• [What to produce]
The required output consists solely of the lines from the top of the listing through the line containing "n ← nodes s !! to_free;", transcribed exactly.

○ ○ ○ ○

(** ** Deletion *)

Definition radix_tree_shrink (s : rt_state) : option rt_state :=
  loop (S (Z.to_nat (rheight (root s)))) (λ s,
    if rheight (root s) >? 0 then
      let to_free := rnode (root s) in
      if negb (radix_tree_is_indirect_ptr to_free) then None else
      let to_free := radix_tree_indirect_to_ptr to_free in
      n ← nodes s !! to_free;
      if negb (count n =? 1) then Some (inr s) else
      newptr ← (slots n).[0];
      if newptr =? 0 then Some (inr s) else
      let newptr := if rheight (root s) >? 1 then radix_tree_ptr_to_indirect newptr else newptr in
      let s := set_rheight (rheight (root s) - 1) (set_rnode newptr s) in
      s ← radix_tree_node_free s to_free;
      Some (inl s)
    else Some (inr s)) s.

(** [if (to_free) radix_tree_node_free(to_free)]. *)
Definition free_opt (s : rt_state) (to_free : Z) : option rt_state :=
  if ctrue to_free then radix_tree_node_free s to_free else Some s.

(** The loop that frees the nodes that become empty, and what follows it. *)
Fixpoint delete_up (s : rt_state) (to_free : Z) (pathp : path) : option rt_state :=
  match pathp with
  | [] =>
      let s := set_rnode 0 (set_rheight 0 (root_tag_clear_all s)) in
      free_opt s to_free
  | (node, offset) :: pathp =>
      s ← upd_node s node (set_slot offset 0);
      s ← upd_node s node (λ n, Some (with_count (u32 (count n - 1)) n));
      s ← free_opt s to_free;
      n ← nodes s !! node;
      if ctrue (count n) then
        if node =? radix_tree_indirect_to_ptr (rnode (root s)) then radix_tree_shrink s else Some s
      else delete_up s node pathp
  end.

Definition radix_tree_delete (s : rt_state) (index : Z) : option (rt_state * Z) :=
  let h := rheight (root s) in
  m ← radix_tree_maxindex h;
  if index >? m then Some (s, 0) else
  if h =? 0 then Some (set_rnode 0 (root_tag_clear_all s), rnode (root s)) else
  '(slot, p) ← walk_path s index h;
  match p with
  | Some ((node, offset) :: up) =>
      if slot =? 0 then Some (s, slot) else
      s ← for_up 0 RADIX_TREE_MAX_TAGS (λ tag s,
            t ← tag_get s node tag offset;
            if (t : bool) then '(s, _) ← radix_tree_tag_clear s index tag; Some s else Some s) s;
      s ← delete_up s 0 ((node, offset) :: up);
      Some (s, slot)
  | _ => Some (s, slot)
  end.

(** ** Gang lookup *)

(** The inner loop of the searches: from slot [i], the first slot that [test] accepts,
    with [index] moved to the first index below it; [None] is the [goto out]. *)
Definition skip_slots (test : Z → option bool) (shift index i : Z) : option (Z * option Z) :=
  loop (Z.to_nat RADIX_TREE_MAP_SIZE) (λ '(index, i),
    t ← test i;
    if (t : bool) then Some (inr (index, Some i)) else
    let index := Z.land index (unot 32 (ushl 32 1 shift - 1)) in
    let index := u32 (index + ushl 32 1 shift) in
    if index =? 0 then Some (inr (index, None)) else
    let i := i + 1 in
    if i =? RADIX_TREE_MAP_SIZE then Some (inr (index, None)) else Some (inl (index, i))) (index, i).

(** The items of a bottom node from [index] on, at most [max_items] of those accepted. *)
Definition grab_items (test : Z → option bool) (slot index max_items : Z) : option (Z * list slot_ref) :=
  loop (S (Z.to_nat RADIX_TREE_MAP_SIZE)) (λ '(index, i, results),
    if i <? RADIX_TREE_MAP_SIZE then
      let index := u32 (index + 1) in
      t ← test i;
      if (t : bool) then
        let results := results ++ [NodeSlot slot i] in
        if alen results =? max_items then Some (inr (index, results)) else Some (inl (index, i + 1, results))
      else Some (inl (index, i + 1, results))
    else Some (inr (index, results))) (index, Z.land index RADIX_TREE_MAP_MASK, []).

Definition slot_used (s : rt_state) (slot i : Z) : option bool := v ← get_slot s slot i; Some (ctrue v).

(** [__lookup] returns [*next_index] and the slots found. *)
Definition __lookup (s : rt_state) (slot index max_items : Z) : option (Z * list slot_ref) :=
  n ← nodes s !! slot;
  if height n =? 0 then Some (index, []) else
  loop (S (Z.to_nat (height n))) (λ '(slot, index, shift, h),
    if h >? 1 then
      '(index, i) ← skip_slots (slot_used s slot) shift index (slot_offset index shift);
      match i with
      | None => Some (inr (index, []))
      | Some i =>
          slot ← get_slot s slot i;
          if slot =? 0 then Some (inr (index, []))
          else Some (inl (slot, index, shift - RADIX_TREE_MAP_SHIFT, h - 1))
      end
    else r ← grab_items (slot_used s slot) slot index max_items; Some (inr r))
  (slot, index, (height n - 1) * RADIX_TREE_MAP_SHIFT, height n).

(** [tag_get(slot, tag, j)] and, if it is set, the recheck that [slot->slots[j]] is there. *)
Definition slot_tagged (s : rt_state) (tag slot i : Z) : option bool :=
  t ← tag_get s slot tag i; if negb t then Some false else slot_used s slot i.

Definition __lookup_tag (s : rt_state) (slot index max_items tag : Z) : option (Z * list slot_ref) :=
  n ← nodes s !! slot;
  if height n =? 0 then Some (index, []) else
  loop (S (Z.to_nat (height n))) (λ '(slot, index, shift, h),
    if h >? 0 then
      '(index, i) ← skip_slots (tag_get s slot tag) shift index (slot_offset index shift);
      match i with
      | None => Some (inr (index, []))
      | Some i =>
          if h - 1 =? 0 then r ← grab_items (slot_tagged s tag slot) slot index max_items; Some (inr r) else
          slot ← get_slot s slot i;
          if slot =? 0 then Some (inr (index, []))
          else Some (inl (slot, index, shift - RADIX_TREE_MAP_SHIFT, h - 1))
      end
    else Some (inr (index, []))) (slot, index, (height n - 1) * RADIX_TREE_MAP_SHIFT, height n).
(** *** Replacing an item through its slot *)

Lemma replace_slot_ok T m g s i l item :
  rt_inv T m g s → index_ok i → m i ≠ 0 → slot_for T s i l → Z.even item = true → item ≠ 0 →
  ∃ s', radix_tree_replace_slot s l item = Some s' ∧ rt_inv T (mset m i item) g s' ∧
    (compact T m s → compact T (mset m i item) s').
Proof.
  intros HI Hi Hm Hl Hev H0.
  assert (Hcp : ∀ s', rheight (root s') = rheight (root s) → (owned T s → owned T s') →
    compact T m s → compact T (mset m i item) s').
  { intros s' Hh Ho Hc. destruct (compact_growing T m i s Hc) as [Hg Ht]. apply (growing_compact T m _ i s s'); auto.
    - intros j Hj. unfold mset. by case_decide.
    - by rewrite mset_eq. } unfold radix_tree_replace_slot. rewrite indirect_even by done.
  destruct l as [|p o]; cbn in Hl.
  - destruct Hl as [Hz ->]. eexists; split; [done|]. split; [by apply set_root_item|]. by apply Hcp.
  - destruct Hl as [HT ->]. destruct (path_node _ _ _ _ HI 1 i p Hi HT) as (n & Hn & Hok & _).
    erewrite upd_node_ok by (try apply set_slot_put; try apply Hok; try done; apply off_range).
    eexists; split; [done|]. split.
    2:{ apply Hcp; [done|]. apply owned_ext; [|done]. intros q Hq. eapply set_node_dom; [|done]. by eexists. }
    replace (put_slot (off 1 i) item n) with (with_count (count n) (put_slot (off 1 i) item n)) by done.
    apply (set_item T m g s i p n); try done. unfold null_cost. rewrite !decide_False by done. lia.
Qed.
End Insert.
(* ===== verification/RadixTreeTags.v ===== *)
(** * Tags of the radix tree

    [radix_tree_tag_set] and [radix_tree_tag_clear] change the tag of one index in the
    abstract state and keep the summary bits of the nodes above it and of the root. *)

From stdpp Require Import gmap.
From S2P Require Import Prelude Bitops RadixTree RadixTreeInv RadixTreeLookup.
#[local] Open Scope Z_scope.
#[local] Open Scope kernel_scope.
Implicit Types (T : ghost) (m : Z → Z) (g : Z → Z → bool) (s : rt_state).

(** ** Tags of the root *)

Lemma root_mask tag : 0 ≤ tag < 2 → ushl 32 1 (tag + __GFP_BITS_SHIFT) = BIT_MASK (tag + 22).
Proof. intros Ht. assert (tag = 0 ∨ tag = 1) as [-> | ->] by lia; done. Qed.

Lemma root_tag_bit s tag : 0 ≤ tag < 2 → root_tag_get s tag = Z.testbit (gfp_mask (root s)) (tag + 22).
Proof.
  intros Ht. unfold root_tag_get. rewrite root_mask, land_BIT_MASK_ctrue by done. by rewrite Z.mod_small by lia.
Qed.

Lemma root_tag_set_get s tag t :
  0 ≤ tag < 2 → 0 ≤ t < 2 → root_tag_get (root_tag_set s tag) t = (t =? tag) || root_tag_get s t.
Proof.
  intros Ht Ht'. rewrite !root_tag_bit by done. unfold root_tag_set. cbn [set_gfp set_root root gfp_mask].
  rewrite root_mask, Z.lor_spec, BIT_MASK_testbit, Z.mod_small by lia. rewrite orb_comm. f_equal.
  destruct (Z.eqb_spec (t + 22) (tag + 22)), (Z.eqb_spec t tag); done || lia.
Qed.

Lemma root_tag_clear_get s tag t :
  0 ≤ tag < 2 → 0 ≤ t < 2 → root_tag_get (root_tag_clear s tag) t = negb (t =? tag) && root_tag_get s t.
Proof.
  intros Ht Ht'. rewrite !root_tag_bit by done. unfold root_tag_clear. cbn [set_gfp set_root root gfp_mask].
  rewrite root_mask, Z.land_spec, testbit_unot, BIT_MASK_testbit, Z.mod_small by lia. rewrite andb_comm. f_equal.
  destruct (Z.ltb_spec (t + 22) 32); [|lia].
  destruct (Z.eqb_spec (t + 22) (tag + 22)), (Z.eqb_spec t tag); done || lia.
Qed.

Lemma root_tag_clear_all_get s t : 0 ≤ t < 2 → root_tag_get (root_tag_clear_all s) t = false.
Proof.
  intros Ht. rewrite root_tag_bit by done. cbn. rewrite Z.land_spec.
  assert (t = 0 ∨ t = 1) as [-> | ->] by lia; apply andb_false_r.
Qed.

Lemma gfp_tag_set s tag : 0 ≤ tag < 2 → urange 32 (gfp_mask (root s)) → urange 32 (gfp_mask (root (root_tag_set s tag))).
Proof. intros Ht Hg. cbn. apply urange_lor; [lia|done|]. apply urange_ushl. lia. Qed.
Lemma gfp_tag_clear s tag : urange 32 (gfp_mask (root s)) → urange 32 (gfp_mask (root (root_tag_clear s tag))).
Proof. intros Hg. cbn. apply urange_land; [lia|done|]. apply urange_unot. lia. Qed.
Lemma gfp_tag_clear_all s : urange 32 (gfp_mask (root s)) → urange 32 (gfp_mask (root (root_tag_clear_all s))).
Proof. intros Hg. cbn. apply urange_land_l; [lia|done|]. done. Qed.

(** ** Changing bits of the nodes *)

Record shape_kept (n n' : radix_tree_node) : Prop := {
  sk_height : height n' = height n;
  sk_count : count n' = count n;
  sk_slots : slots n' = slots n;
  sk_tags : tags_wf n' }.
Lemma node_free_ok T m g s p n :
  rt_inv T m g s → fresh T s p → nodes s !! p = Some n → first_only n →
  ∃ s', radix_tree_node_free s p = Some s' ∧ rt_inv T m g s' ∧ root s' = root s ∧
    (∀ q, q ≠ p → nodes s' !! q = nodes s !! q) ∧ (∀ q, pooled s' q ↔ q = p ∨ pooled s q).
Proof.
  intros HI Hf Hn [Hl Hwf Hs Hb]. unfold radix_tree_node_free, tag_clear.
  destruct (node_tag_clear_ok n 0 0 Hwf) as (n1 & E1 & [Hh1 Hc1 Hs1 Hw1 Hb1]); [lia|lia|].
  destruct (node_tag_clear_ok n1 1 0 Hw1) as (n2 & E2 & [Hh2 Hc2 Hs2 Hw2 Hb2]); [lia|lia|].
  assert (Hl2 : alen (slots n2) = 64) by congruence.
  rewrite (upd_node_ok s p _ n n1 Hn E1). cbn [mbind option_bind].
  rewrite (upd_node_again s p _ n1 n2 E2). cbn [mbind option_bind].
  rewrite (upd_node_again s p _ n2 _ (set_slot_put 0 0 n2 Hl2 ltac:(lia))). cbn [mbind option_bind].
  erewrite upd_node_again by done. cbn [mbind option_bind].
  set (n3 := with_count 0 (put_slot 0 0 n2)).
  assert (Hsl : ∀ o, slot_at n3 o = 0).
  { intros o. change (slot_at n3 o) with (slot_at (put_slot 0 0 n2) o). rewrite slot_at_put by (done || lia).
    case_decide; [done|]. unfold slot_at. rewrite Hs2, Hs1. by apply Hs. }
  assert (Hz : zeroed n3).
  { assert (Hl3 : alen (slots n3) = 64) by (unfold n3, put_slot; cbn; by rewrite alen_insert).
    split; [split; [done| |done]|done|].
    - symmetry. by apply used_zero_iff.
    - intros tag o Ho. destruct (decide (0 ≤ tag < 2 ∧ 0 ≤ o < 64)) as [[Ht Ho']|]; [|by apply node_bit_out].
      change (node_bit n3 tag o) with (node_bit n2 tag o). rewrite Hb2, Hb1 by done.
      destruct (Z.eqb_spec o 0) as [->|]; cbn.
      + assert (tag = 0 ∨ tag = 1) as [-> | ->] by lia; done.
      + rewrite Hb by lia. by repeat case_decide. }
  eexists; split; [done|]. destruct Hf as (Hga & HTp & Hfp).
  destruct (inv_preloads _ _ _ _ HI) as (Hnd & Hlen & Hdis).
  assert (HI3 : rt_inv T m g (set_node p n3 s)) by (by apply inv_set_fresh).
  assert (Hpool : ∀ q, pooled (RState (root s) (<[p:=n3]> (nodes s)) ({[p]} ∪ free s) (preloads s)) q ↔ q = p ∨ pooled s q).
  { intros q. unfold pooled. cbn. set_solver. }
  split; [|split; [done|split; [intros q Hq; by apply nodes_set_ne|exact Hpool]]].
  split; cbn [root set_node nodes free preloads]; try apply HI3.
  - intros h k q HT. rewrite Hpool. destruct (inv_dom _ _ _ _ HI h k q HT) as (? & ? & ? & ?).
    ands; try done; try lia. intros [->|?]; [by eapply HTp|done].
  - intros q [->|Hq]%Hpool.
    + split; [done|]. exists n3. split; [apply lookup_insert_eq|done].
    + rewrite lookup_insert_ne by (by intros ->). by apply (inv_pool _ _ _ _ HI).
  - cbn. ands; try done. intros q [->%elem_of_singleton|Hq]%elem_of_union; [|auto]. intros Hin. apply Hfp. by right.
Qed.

○ ○ ○ ○

• [Exercise solution]
(** ** Deletion *)

Definition radix_tree_shrink (s : rt_state) : option rt_state :=
  loop (S (Z.to_nat (rheight (root s)))) (λ s,
    if rheight (root s) >? 0 then
      let to_free := rnode (root s) in
      if negb (radix_tree_is_indirect_ptr to_free) then None else
      let to_free := radix_tree_indirect_to_ptr to_free in
      n ← nodes s !! to_free;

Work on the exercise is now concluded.